Честь расшифровать и оцифровать все записи из потрёпанной коричневой тетради выпала мне случайно, но с каждым прожитым днём я всё больше и больше лелею мысль, что это был не слепой жребий, а подарок Судьбы, верите вы в неё, или нет.

Да, я стал первооткрывателем дневника для широкой, в узких рамках государственной тайны, разумеется, научной общественности, и если бы не я, этот сборник удивительных «зарисовок» частной жизни одного необыкновенного человека так и сгинул бы в глубинах архива нашей Академии наук, вместе с сотней тысяч подобных опусов, не представляющих никакой научной ценности. Но тем и удивителен этот случай. Но давайте обо всём по порядку.

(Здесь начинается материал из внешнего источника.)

(** X12: [is_toggled] is decided by the first trigger pair that does not
    match.  It returns [True] when all pairs match, [False] when the first
    failing pair reads a different button value, and raises [IndexError]
    (the only exception it has) when the first failing pair's index is out
    of range; pairs after the first failing one are not read. *)
Theorem is_toggled_first_mismatch (m : RCMode.t F) (joy : Joy F) :
  let matches (p : Z * Z) := py_getitem (buttons joy) p.1 = Ok p.2 in
  match RCMode.is_toggled m joy with
  | Ok true => Forall matches (RCMode.joy_flags m)
  | Ok false =>
      exists pre btn flag post b,
        RCMode.joy_flags m = pre ++ (btn, flag) :: post /\
        Forall matches pre /\
        py_getitem (buttons joy) btn = Ok b /\ b <> flag
  | Raise ex =>
      ex = IndexError /\
      exists pre btn flag post,
        RCMode.joy_flags m = pre ++ (btn, flag) :: post /\
        Forall matches pre /\
        py_getitem (buttons joy) btn = Raise IndexError
  end.
Proof.
  intros matches. unfold RCMode.is_toggled.
  induction (RCMode.joy_flags m) as [|[btn flag] flags IH];
    cbn [RCMode.flags_match].
  - constructor.
  - destruct (py_getitem (buttons joy) btn) as [b|ex] eqn:Hb; cbn.
    + destruct (Z.eqb_spec b flag) as [->|Hne]; cbn.
      * destruct (RCMode.flags_match flags joy) as [[]|ex].
        -- constructor; [exact Hb|exact IH].
        -- destruct IH as (pre & btn' & flag' & post & b' & -> & Hpre & Hb' & Hne).
           exists ((btn, flag) :: pre), btn', flag', post, b'.
           split; [reflexivity|]. split; [by constructor|]. by split.
        -- destruct IH as (-> & pre & btn' & flag' & post & -> & Hpre & Hb').
           split; [reflexivity|].
           exists ((btn, flag) :: pre), btn', flag', post.
           split; [reflexivity|]. split; [by constructor|]. exact Hb'.
      * exists [], btn, flag, flags, b.
        split; [reflexivity|]. split; [constructor|]. by split.
    + apply py_getitem_raises in Hb as Hex. subst ex. split; [reflexivity|].
      exists [], btn, flag, flags.
      split; [reflexivity|]. split; [constructor|]. exact Hb.
Qed.

(** X13: a firing overlay writes slot [ch] when [0 <= ch < len], slot
    [len + ch] when [-len <= ch < 0] (a negative channel counts from the
    end), and otherwise raises [IndexError] and leaves the frame as it
    was. *)
Theorem apply_mode_channel_index (m : RCMode.t F) (joy : Joy F)
    (rc : list (pynum F)) :
  RCMode.is_toggled m joy = Ok true ->
  let ch := RCMode.rc_channel m in
  let len := Z.of_nat (length rc) in
  (0 <= ch < len ->
   RCMode.apply_mode m joy rc
     = (Ok tt, <[Z.to_nat ch := RCMode.rc_value m]> rc, [])) /\
  (- len <= ch < 0 ->
   RCMode.apply_mode m joy rc
     = (Ok tt, <[Z.to_nat (len + ch) := RCMode.rc_value m]> rc, [])) /\
  (~ (- len <= ch < len) ->
   RCMode.apply_mode m joy rc = (Raise IndexError, rc, [])).
Proof.
  intros Hfire ch len.
  unfold RCMode.apply_mode, bind, lift, get, put, py_setitem, py_index.
  rewrite Hfire. fold ch len.
  destruct (Z.leb_spec 0 ch), (Z.ltb_spec ch len), (Z.leb_spec (- len) ch);
    repeat split; intros; try lia; reflexivity.
Qed.
End OverlaysMore.

Lemma apply_mode_channel_index_witness :
  RCMode.apply_mode last_channel_switch (sample_button0 1) idle_frame
    = (Ok tt, <[7%nat := PyInt 1100]> idle_frame, []) /\
  RCMode.apply_mode ninth_channel_switch (sample_button0 1) idle_frame
    = (Raise IndexError, idle_frame, []).
Proof.
  destruct (apply_mode_channel_index last_channel_switch (sample_button0 1)
              idle_frame eq_refl) as (_ & Hend & _).
  destruct (apply_mode_channel_index ninth_channel_switch (sample_button0 1)
              idle_frame eq_refl) as (_ & _ & Hout).
  split.
  - apply Hend. cbn. lia.
  - apply Hout. cbn. lia.
Defined.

Сам текст дневника представляет собой набор отрывков, или, как я их называю, «очерков», мало стыкующихся между собой по смыслу, а, главное, по времени их создания. Знаете, даже сейчас, когда я «пишу» слово «время» на клавиатуре, оно словно щекочет мне нёбо, а уж что происходило со мной, когда я после первого ознакомления стал более внимательно проглядывать записи, сличая даты, вы представить себе не можете. Я словно стал видеть его, поток времени, проходящий сквозь нас, словно радиоволна. К слову, именно так (возможно), автор и «оседлал» («подчинил» – по версии моих коллег из Новосибирского академгородка) поток времени, заставив его работать на себя.

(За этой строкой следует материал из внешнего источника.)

Definition displayHeight (e : Editor) : Q :=
  or_else (videoDimensions_height e)
    (or_else (clientHeight (video e)) (videoHeight (video e))).

(** [video.videoWidth / displayWidth] and [video.videoHeight /
    displayHeight], as they are printed into the graph. *)
Definition scaleX (e : Editor) : Double.number :=
  Double.div (Double.of_Q (videoWidth (video e)))
    (Double.of_Q (displayWidth e)).
Definition scaleY (e : Editor) : Double.number :=
  Double.div (Double.of_Q (videoHeight (video e)))
    (Double.of_Q (displayHeight e)).

(** [endTime - startTime], for the comparisons of the loop and for the
    arguments of the engine. *)
Definition duration (e : Editor) : Q := endTime e - startTime e.

(** [endTime - startTime] as the machine has it, where the loop count is
    computed from it. *)
Definition duration64 (e : Editor) : Double.number :=
  Double.sub (Double.of_Q (endTime e)) (Double.of_Q (startTime e)).

(** A layer is passed over when [end <= 0 || start >= duration]. *)
Definition skipped (e : Editor) (layer : Layer) : bool :=
  let start := Math_max 0 (tm_start (l_timing layer) - startTime e) in
  let end_ := Math_min (duration e) (tm_end (l_timing layer) - startTime e) in
  Qle_bool end_ 0 || Qle_bool (duration e) start.

(** [Math.ceil(duration * fps) + 10] with [fps = 30]. *)
Definition loopCount (duration : Double.number) : Double.number :=
  let fps := Double.of_Z 30 in
  Double.add (Double.Math_ceil (Double.mul duration fps)) (Double.of_Z 10).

Я же, не вдаваясь в суть их научных прений, сосредоточился на другом. Я хотел понять жизнь и мотивацию человека, который, имея столь безграничную власть, сделал выбор в пользу любви. Курсы доллара, нефти, золота, оставили его равнодушным. Свой главный дар от «потратил» на другое.

Очень часто в материалах данного дела фигурирует фото юмористической таблички, расположенной на стене дома №45 по улице Карла Маркса в г. Воронеже. На табличке имеется надпись: «В этом доме с 2063 по 2065 гг. жил С.В. Савельев, изобретатель машины времени». Несколько раз экспедиции Российской Академии наук наведывались в этот славный город, но следов пребывания там автора найдено не было. Представители иных [спец]служб, поднявшие там всю тину со дна, также вернулись ни с чем.

Некоторое время мы почти всерьёз называли автора Савельевым, разрабатывая воронежскую версию как основную, но вскоре отказались от этого, признав данное направление бесперспективным. В Воронеже решительно нет ничего интересного, кроме сонмы красивых девушек, но личные пристрастия вашего покорного слуги к делу не относятся.


Первый раз тетрадь с рукописью попала мне в руки три года назад. Тогда я ещё занимался рутинной проверкой всех сообщений, связанных с разного рода белибердой уфологического толка, чётко придерживаясь официальной позиции РАН, считающей, что мы одни во вселенной, один на один со своими радостями и горестями.

Иногда я брал что-нибудь почитать домой, в свою уютную квартирку на Новослободской, не занимаемую больше никем. Кот, ипотека, два кактуса и петунья, вот вся моя компания, в которой я день за днём, а бывало, и ночь за ночью, пролистывал всякого рода хлам, принесённый с работы, дабы убить время.

Толстая коричневая тетрадь, «крафт», как модно сейчас говорить, оказалась у меня в квартире в канун Нового, 2023-го года, и пролежала в контейнере для пищевых продуктов до весны. Её мог погрызть кот, я мог выкинуть её в мусор, сдать в макулатуру, её могли украсть у меня какие-нибудь домушники-букинисты, но ничего подобного с ней не произошло. Я просто опустил руку в контейнер и достал её. Сел на диван, и начал перелистывать, попивая кофе. Это потом я прикасался к тетради только в перчатках, а тогда я сделал себе бутерброды и принялся неспеша пролистывать очередной экземпляр, с очередным порядковым номером, попавшим к нам не весть откуда.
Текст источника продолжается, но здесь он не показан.